Koronka na miseczkach i jej frędzelkowate brzegi, zdobiące również ramiączka, mają ten sam wzór, jak w Mai landrynkowej, boczki zrobione są z identycznej satyny. Różni się jedynie zestaw barw. Fioletowa Maia jest właściwie pozbawiona kontrastów. Kontury wzorów na koronce, które w wersji landrynkowej były jasne, tutaj są tego samego koloru, co reszta koronki, również różyczka na mostku ma jednolitą barwę. Ta prawie-monochromatyczność wcale nie jest nudna. Prawie, bo spód kryjący się za koronkową zasłoną jest o ton jaśniejszy.
Dopasowanie
(5)
Oceniam podobnie, jak przy różowej landrynce. Miseczki są odrobinę większej niż przeciętna wielkości, za to obwód wydaje się ciaśniejszy niż w różu. Bardzo prawdopodobnym wyjaśnieniem tego odczucia jest fakt, że Maię różową noszę dłużej. Rozciągnięcie jest jednak minimalne i nie zanosi się na to, by miało się pogłębiać.
Kształt
(5)
Przez Lobby Biuściastych przetoczyła się ostatnio dyskusja o wyższości kształtu „nosków”, czy nawet stożków, nad kulkami w przypadku, gdy na stanik zakładamy ubranie bez dekoltu. Część pań twierdzi, że zaokrąglony przez usztywniane staniki Masquerade biust w zakrywających dekolt strojach przypomina wielki monolit i jest niezgrabny.

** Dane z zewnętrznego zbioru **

(* ===== verification/FlashBoot.v ===== *)
(** * From the flash application to the loader

    What [FlashApp] writes to slot 0 is what [SpiLoader] starts: the two agree on
    the slot's address and on what an image is. *)

From S2P Require Import Prelude Efi Spi SpiNor SpiLoader FlashApp.

(** The flash as a file sees it: its bytes in slot 0. *)
Definition file_nor (F : list Z) (x : Z) : Z := default 0xFF (rd F (x - CCR2004_SPI_FLASH_OFFSET)).

(** A file the loader accepts and that holds all of its headers and segments. *)
Record bootable `{Platform} (F : list Z) : Prop := mkBootable {
  bt_bytes : Forall byte_ok F;
  bt_header : 64 <= len F;
  bt_accepted : accepted (file_nor F);
  bt_phdrs : e_phoff (image_header (file_nor F)) + e_phnum (image_header (file_nor F)) * 56 <= len F;
  bt_segments : Forall (λ p, p_type p = PT_LOAD → p_offset p + p_filesz p <= len F)
                  (image_phdrs (file_nor F))
}.

Section Slot.
Context `{Platform} (F : list Z) (nor : Z → Z).
Context (Hb : bootable F).
Context (Hn : ∀ i, 0 <= i < len F → nor (CCR2004_SPI_FLASH_OFFSET + i) = file_nor F (CCR2004_SPI_FLASH_OFFSET + i)).

Lemma file_nor_ok x : byte_ok (file_nor F x).
Proof.
  unfold file_nor. destruct (rd F _) as [v|] eqn:E; cbn [default]; [|unfold byte_ok; lia].
  eapply rd_byte_ok; [apply bt_bytes, Hb|exact E].
Qed.

Lemma slot_header : image_header nor = image_header (file_nor F).
Proof.
  apply ehdr_at_ext. intros i Hi. apply Hn. pose proof (bt_header F Hb). lia.
Qed.

Lemma slot_phdrs : image_phdrs nor = image_phdrs (file_nor F).
Proof.
  unfold image_phdrs. rewrite slot_header. apply map_ext_in. intros j Hj.
  apply list_elem_of_In, elem_of_seqZ in Hj. unfold image_phdr, phdr_nth. rewrite slot_header.
  destruct (image_header_range (file_nor F) file_nor_ok) as (Ho & _ & _).
  apply phdr_at_ext. intros i Hi. unfold sizeof_ELF64_PHDR. pose proof (bt_phdrs F Hb).
  rewrite <- !Z.add_assoc. apply Hn. lia.
Qed.

Lemma slot_accepted : accepted nor.
Proof. unfold accepted. rewrite slot_header, slot_phdrs. apply (bt_accepted F Hb). Qed.

Lemma slot_placed m x : placed nor (image_phdrs nor) m x = placed (file_nor F) (image_phdrs (file_nor F)) m x.
Proof.
  rewrite slot_phdrs. unfold placed. pose proof (bt_segments F Hb) as S.
  assert (Forall phdr_ok (image_phdrs (file_nor F))) as O.
  { apply list.Forall_forall. intros p Hp. unfold image_phdrs in Hp. apply list_elem_of_fmap in Hp as (j & -> & _).
    apply (image_header_range (file_nor F) file_nor_ok). }
  generalize (m x). induction (image_phdrs (file_nor F)) as [|p ps IH]; intros b; [done|]. cbn [foldl].
  apply Forall_cons_1 in S as [Sp S]. apply Forall_cons_1 in O as [Op O]. rewrite IH by done. f_equal.
  destruct (decide (p_type p = PT_LOAD ∧ seg p x)) as [[Ht Hx]|]; [|done].
  unfold seg_val. destruct (Z.ltb_spec x (Target p + p_filesz p)); [|done].
  rewrite <- !Z.add_assoc. apply Hn. specialize (Sp Ht). unfold seg, span in Hx. destruct Op. lia.
Qed.
End Slot.

(** C4: From the shell to the next boot: on a flawless flash the application
    writes a bootable file to slot 0 and reports success; the loader, started
    later on that flash with any memory, console and CPU state, leaves for the
    file's entry point with the file's segments in memory. *)
Theorem flash_then_boot {H} `{UartLaws H, !PlatformLaws} (e : ENV H) Argv fs F :
  nor_ready (flash e) = true → flawless (H := H) → pool_plenty (FlashApp.pool e) →
  (∀ name, Forall byte_ok (snd (sh_read (fs name)))) →
  decision EFI_SUCCESS Argv EFI_SUCCESS fs = inr (FLASH_SLOT0_OFFSET, F) →
  len F <= FLASH_SLOT_SIZE → bootable F →
  ∃ e', FlashAppEntry EFI_SUCCESS Argv EFI_SUCCESS fs e = Some (EFI_SUCCESS, e') ∧
    ∀ (s : Machine H) cpu, nor_ready (dev s) = true → same_mem (flash e') (dev s) →
      ∃ cpu' s', SpiloaderMain cpu s = Some (Done cpu', s') ∧
        pc cpu' = e_entry (image_header (file_nor F)) ∧ x0_x3 cpu' = [0; 0; 0; 0] ∧
        ∀ x, ~ objects x → mem s' x = placed (file_nor F) (image_phdrs (file_nor F)) (mem s) x.
Proof.
  intros R Fl Pl B D LF Hb. unfold FLASH_SLOT0_OFFSET, FLASH_SLOT_SIZE in *.
  destruct (entry_outcome EFI_SUCCESS Argv EFI_SUCCESS fs e R B) as (st & e' & E & _ & _ & O).
  rewrite D in O. cbv zeta in O. rewrite (u32_small (len F)) in O by lia. destruct O as [O1 O2].
  assert (sector_at 0x800000) as S by done.
  assert (st = EFI_SUCCESS) as ->.
  { apply O2; try done; [apply reaches_inside; (done || unfold NOR_SIZE; lia)|unfold NOR_SIZE; lia|apply bt_bytes, Hb]. }
  destruct (O1 eq_refl) as [_ I]. specialize (I ltac:(unfold NOR_SIZE; lia) (bt_bytes F Hb)).
  exists e'. split; [exact E|]. intros s cpu Rs Sm.
  assert (∀ i, 0 <= i < len F → nor_mem (dev s) (CCR2004_SPI_FLASH_OFFSET + i) =
            file_nor F (CCR2004_SPI_FLASH_OFFSET + i)) as N.
  { intros i Hi. unfold CCR2004_SPI_FLASH_OFFSET. rewrite Sm, I by (unfold NOR_SIZE; lia).
    rewrite image_updated by (done || unfold NOR_SIZE; lia). unfold updated, file_nor, CCR2004_SPI_FLASH_OFFSET.
    destruct (rd_in_range F (0x800000 + i - 0x800000)) as [v ->]; [lia|done]. }
  destruct (SpiloaderMain_run s cpu Rs) as (o & s' & E' & _ & Ok & Fin).
  specialize (Fin Fl). rewrite decide_True in Fin by (by eapply slot_accepted). destruct Fin as [cpu' ->].
  destruct (Ok cpu' eq_refl) as (_ & Hpc & Hx & _ & Hp & _). exists cpu', s'. split_and!; [done|..|done|].
  - rewrite Hpc. by rewrite (slot_header F).
  - intros x Hx'. rewrite Hp by done. by apply slot_placed.
Qed.

(** ** Witness, on the simulated machine *)

Lemma demo_bootable : bootable (demo_image 0x80000000).
Proof.
  split; [by apply bytes_okb_spec|vm_compute; discriminate|apply (bool_decide_unpack _); vm_compute; exact I|
    vm_compute; discriminate|].
  apply (bool_decide_unpack _). vm_compute. exact I.
Qed.

Lemma flash_then_boot_witness :
  let F := demo_image 0x80000000 in
  let e := mkEnv (mkChip (λ x, x) false false (mkUart [] 3 0 0)) (mkPool [] 0) 0 in
  ∃ e', FlashAppEntry EFI_SUCCESS [[70]; [102]] EFI_SUCCESS (λ _, demo_file F) e = Some (EFI_SUCCESS, e') ∧
    ∀ (s : Machine (Nor Uart16550)) cpu, nor_ready (dev s) = true → same_mem (flash e') (dev s) →
      ∃ cpu' s', SpiloaderMain cpu s = Some (Done cpu', s') ∧
        pc cpu' = e_entry (image_header (file_nor F)) ∧ x0_x3 cpu' = [0; 0; 0; 0] ∧
        ∀ x, ~ objects x → mem s' x = placed (file_nor F) (image_phdrs (file_nor F)) (mem s) x.
Proof.
  refine (flash_then_boot (mkEnv (mkChip (λ x, x) false false (mkUart [] 3 0 0)) (mkPool [] 0) 0)
    [[70]; [102]] (λ _, demo_file (demo_image 0x80000000)) (demo_image 0x80000000)
    eq_refl sim_flawless eq_refl (λ _, bytes_okb_spec (demo_image 0x80000000) eq_refl) _ _ demo_bootable).
  - vm_compute. reflexivity.
  - vm_compute. discriminate.
Defined.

Sama jednak uważam, że tego typu biustonosze nadają się zarówno pod wydekoltowane kreacje, jak i pod jesienno-zimowe swetry – nie przeszkadza mi kształt półkul, a skutecznie uniesiony i zebrany z boków biust wysmukla pogrubioną przez ciepłą odzież sylwetkę. Poza tym – świadomość, że mamy na sobie takie cacko, jak Maia, wyjątkowo poprawia nastrój w jesienne popołudnia 🙂
Konstrukcja i podtrzymanie
(4 1/2)
Tu wystarczy cytat z recenzji Mai landrynkowej: Prosta konstrukcja miseczek (dwie części połączone jednym pionowym szwem jest jednocześnie skuteczna i zgrabna. Trzeba jednak wiedzieć, że związku z niskim zabudowaniem biust ma nieco więcej wolności u góry, toteż miłośniczki mocnych trzymaczy mogą się skarżyć na efekt falującej piersi. To jednak dość charakterystyczne dla tego kroju.
Wygoda
(4 1/2)
Po dłuższym użytkowaniu muszę stwierdzić, że odbiega od poprzednio deklarowanego ideału wygody. Ramiączka trochę drapią od spodu szwem, którym przyszyta jest ozdobna koronka. Kiedyś pewnie nie zwróciłabym na to większej uwagi, ale postanowiłam być wygodna 🙂
Cena
(3 1/2)
Wciąż drogo, za drogo. Towar co prawda wyjątkowo udany estetycznie i przy tym dobrej jakości, ale… będę narzekać, dopóki za „maskaradki” nie zaczniemy płacić tyle, co obecnie za Panache Superbra (a Superbra nie stanieje :-)). Co godne odnotowania – jest o 10 zł taniej niż wiosną. Dobra tendencja, stawiam plusa.
Podsumowanie
Maia nadal jest jednym z moich ulubionych modeli. Panache zrobiło ją w tym sezonie jakby na moje zamówienie – ulubiony kolor, fason, za którym przepadam, wygoda. Spełnienie marzeń! W nadchodzących miesiącach na pewno znajdzie się nie raz pod wydekoltowanym topem, albo pod zimowym swetrzyskiem… Wyjątkowo smaczna, dojrzała śliwka.
Uwaga, promocja!
Biustonosz do recenzji dostarczył warszawski sklep Abrakadabra – magiczne miejsce w sercu miasta 😉 Przez najbliższy tydzeń stanikomaniaczki mogą zrobić tam zakupy z 10% zniżką (na hasło Stanikomania oczywiście). Polecam – na Koszykową 67 właśnie dotarły różne świeże jesienne rarytasy 🙂
[foto katalogowe: So Chic!]
43 komentarze
winter76
Piękny kolor.
17 października 2009 at 09:00wera9954
Aaa, cudna ta Majka! Te Twoje recenzje tak kuszą…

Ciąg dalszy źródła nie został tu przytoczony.